Struct RegexBuilder

Help

pub struct RegexBuilder { /* private fields */ }

Available on crate feature dep_regex_lite only.

Expand description

A configurable builder for a Regex.

This builder can be used to programmatically set flags such as i (case insensitive) and x (for verbose mode). This builder can also be used to configure things like a size limit on the compiled regular expression.

Implementations§

§

impl RegexBuilder

pub fn new(pattern: &str) -> RegexBuilder

Create a new builder with a default configuration for the given pattern.

If the pattern is invalid or exceeds the configured size limits, then an error will be returned when RegexBuilder::build is called.

pub fn build(&self) -> Result<Regex, Error> ⓘ

Compiles the pattern given to RegexBuilder::new with the configuration set on this builder.

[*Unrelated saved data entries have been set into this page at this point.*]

(** * model_petri_equation_conversion_amr.py

    A shallow embedding of the three helper functions of the notebook
    [notebooks/model_petri_equation_conversion_amr.py]:
    [convert_latex2mathml], [convert_mathml2petrinet] and [draw_graph].

    Python values coming from JSON are an inductive type; dictionaries keep
    their insertion order as association lists.  Exceptions are an error
    type, and the functions that touch the outside world (the model object
    passed by reference, standard output, the files written) thread a
    [world] through a small state-and-error monad.  The libraries the
    notebook calls (latex2mathml, html, requests, pandas, networkx,
    matplotlib, numpy) are taken as parameters. *)

From Stdlib Require Import List String Ascii ZArith QArith Bool Lia.
From Stdlib Require Import DecimalString.
Import ListNotations.
Open Scope string_scope.
Open Scope Z_scope.
Open Scope list_scope.

Set Warnings "-register-all".

(** ** Python values *)

(** The values [json.load] and [Response.json] produce.  A [JObj] is a
    [dict], in insertion order. *)
Inductive json : Type :=
| JNull
| JBool (b : bool)
| JNum (z : Z)
| JFloat (q : Q)
| JStr (s : string)
| JArr (items : list json)
| JObj (fields : list (string * json)).

Definition pydict := list (string * json).

(** The empty dictionary, the literal written as an opening and a closing
    brace in the source. *)
Definition empty_dict : json := JObj [].

(** ** Exceptions and results *)

Inductive exn : Type :=
| KeyError (key : json)
| TypeError (msg : string)
| IndexError
| UnboundLocalError (name : string)
| LibraryError (msg : string).

Inductive result (A : Type) : Type :=
| Ok (a : A)
| Raise (e : exn).
Arguments Ok {A} a.
Arguments Raise {A} e.

Module Res.

Definition bind {A B} (r : result A) (k : A -> result B) : result B :=
  match r with
  | Ok a => k a
  | Raise e => Raise e
  end.

(** A list comprehension whose element expression may raise: the elements
    are evaluated left to right and the first exception ends it. *)
Fixpoint traverse {A B} (f : A -> result B) (l : list A) : result (list B) :=
  match l with
  | [] => Ok []
  | x :: l' =>
      bind (f x) (fun y => bind (traverse f l') (fun ys => Ok (y :: ys)))
  end.

(** A comprehension with two [for] clauses: the inner iterable is
    recomputed for each outer element. *)
Fixpoint traverse2 {A B C} (inner : A -> result (list B)) (f : A -> B -> result C)
    (l : list A) : result (list C) :=
  match l with
  | [] => Ok []
  | x :: l' =>
      bind (inner x) (fun ys =>
      bind (traverse (f x) ys) (fun zs =>
      bind (traverse2 inner f l') (fun rest => Ok (zs ++ rest))))
  end.

End Res.

Notation "x <-- r ;; k" := (Res.bind r (fun x => k))
  (at level 61, r at next level, right associativity).

(** ** Subscripting and iteration *)

Fixpoint dict_get (d : pydict) (k : string) : result json :=
  match d with
  | [] => Raise (KeyError (JStr k))
  | (k', v) :: d' => if String.eqb k' k then Ok v else dict_get d' k
  end.

(** [v[k]] for a string key [k]. *)
Definition getitem (v : json) (k : string) : result json :=
  match v with
  | JObj d => dict_get d k
  | JArr _ => Raise (TypeError "list indices must be integers or slices, not str")
  | JStr _ => Raise (TypeError "string indices must be integers, not 'str'")
  | _ => Raise (TypeError "object is not subscriptable")
  end.

Fixpoint chars (s : string) : list json :=
  match s with
  | EmptyString => []
  | String c s' => JStr (String c EmptyString) :: chars s'
  end.

(** The elements a [for] clause ranges over: the items of a list, the keys
    of a dict, the characters of a string. *)
Definition py_iter (v : json) : result (list json) :=
  match v with
  | JArr l => Ok l
  | JObj d => Ok (map (fun kv => JStr (fst kv)) d)
  | JStr s => Ok (chars s)
  | _ => Raise (TypeError "object is not iterable")
  end.

(** ** The node list and the edge list, AMR format (lines 101-111) *)

(** [{'id': ..., 'type': ...}] *)
Definition node_row (id : json) (ty : string) : pydict :=
  [("id", id); ("type", JStr ty)].

(** [{'id': '', 'source': ..., 'target': ..., 'edge_type': ...}] *)
Definition edge_row (source target : json) (ty : string) : pydict :=
  [("id", JStr EmptyString); ("source", source); ("target", target);
   ("edge_type", JStr ty)].

(** [model['model']['states']] and [model['model']['transitions']], as the
    sequences the comprehensions range over. *)
Definition amr_states (model : json) : result (list json) :=
  m <-- getitem model "model" ;;
  ss <-- getitem m "states" ;;
  py_iter ss.

Definition amr_transitions (model : json) : result (list json) :=
  m <-- getitem model "model" ;;
  ts <-- getitem m "transitions" ;;
  py_iter ts.

(** Line 105, the list handed to [pd.DataFrame]. *)
Definition amr_node_list (model : json) : result (list pydict) :=
  ss <-- amr_states model ;;
  srows <-- Res.traverse (fun state => id <-- getitem state "id" ;; Ok (node_row id "S")) ss ;;
  ts <-- amr_transitions model ;;
  trows <-- Res.traverse (fun trans => id <-- getitem trans "id" ;; Ok (node_row id "T")) ts ;;
  Ok (srows ++ trows).

(** Line 110. *)
Definition amr_edge_list (model : json) : result (list pydict) :=
  ts <-- amr_transitions model ;;
  irows <-- Res.traverse2
              (fun trans => inp <-- getitem trans "input" ;; py_iter inp)
              (fun trans state_id =>
                 tid <-- getitem trans "id" ;; Ok (edge_row state_id tid "I"))
              ts ;;
  ts' <-- amr_transitions model ;;
  orows <-- Res.traverse2
              (fun trans => out <-- getitem trans "output" ;; py_iter out)
              (fun trans state_id =>
                 tid <-- getitem trans "id" ;; Ok (edge_row tid state_id "O"))
              ts' ;;
  Ok (irows ++ orows).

If the pattern isn’t a valid regex or if a configured size limit was exceeded, then an error is returned.

pub fn case_insensitive(&mut self, yes: bool) -> &mut RegexBuilder

This configures whether to enable ASCII case insensitive matching for the entire pattern.

This setting can also be configured using the inline flag i in the pattern. For example, (?i:foo) matches foo case insensitively while (?-i:foo) matches foo case sensitively.

The default for this is false.

§Example

use regex_lite::RegexBuilder;

let re = RegexBuilder::new(r"foo(?-i:bar)quux")
    .case_insensitive(true)
    .build()
    .unwrap();
assert!(re.is_match("FoObarQuUx"));
// Even though case insensitive matching is enabled in the builder,
// it can be locally disabled within the pattern. In this case,
// `bar` is matched case sensitively.
assert!(!re.is_match("fooBARquux"));

pub fn multi_line(&mut self, yes: bool) -> &mut RegexBuilder

This configures multi-line mode for the entire pattern.

Enabling multi-line mode changes the behavior of the ^ and $ anchor assertions. Instead of only matching at the beginning and end of a haystack, respectively, multi-line mode causes them to match at the beginning and end of a line in addition to the beginning and end of a haystack. More precisely, ^ will match at the position immediately following a \n and $ will match at the position immediately preceding a \n.

The behavior of this option is impacted by the RegexBuilder::crlf setting. Namely, CRLF mode changes the line terminator to be either \r or \n, but never at the position between a \r and \n.

This setting can also be configured using the inline flag m in the pattern.

The default for this is false.

§Example

use regex_lite::RegexBuilder;

let re = RegexBuilder::new(r"^foo$")
    .multi_line(true)
    .build()
    .unwrap();
assert_eq!(Some(1..4), re.find("\nfoo\n").map(|m| m.range()));

pub fn dot_matches_new_line(&mut self, yes: bool) -> &mut RegexBuilder

This configures dot-matches-new-line mode for the entire pattern.

Perhaps surprisingly, the default behavior for . is not to match any character, but rather, to match any character except for the line terminator (which is \n by default). When this mode is enabled, the behavior changes such that . truly matches any character.

This setting can also be configured using the inline flag s in the pattern.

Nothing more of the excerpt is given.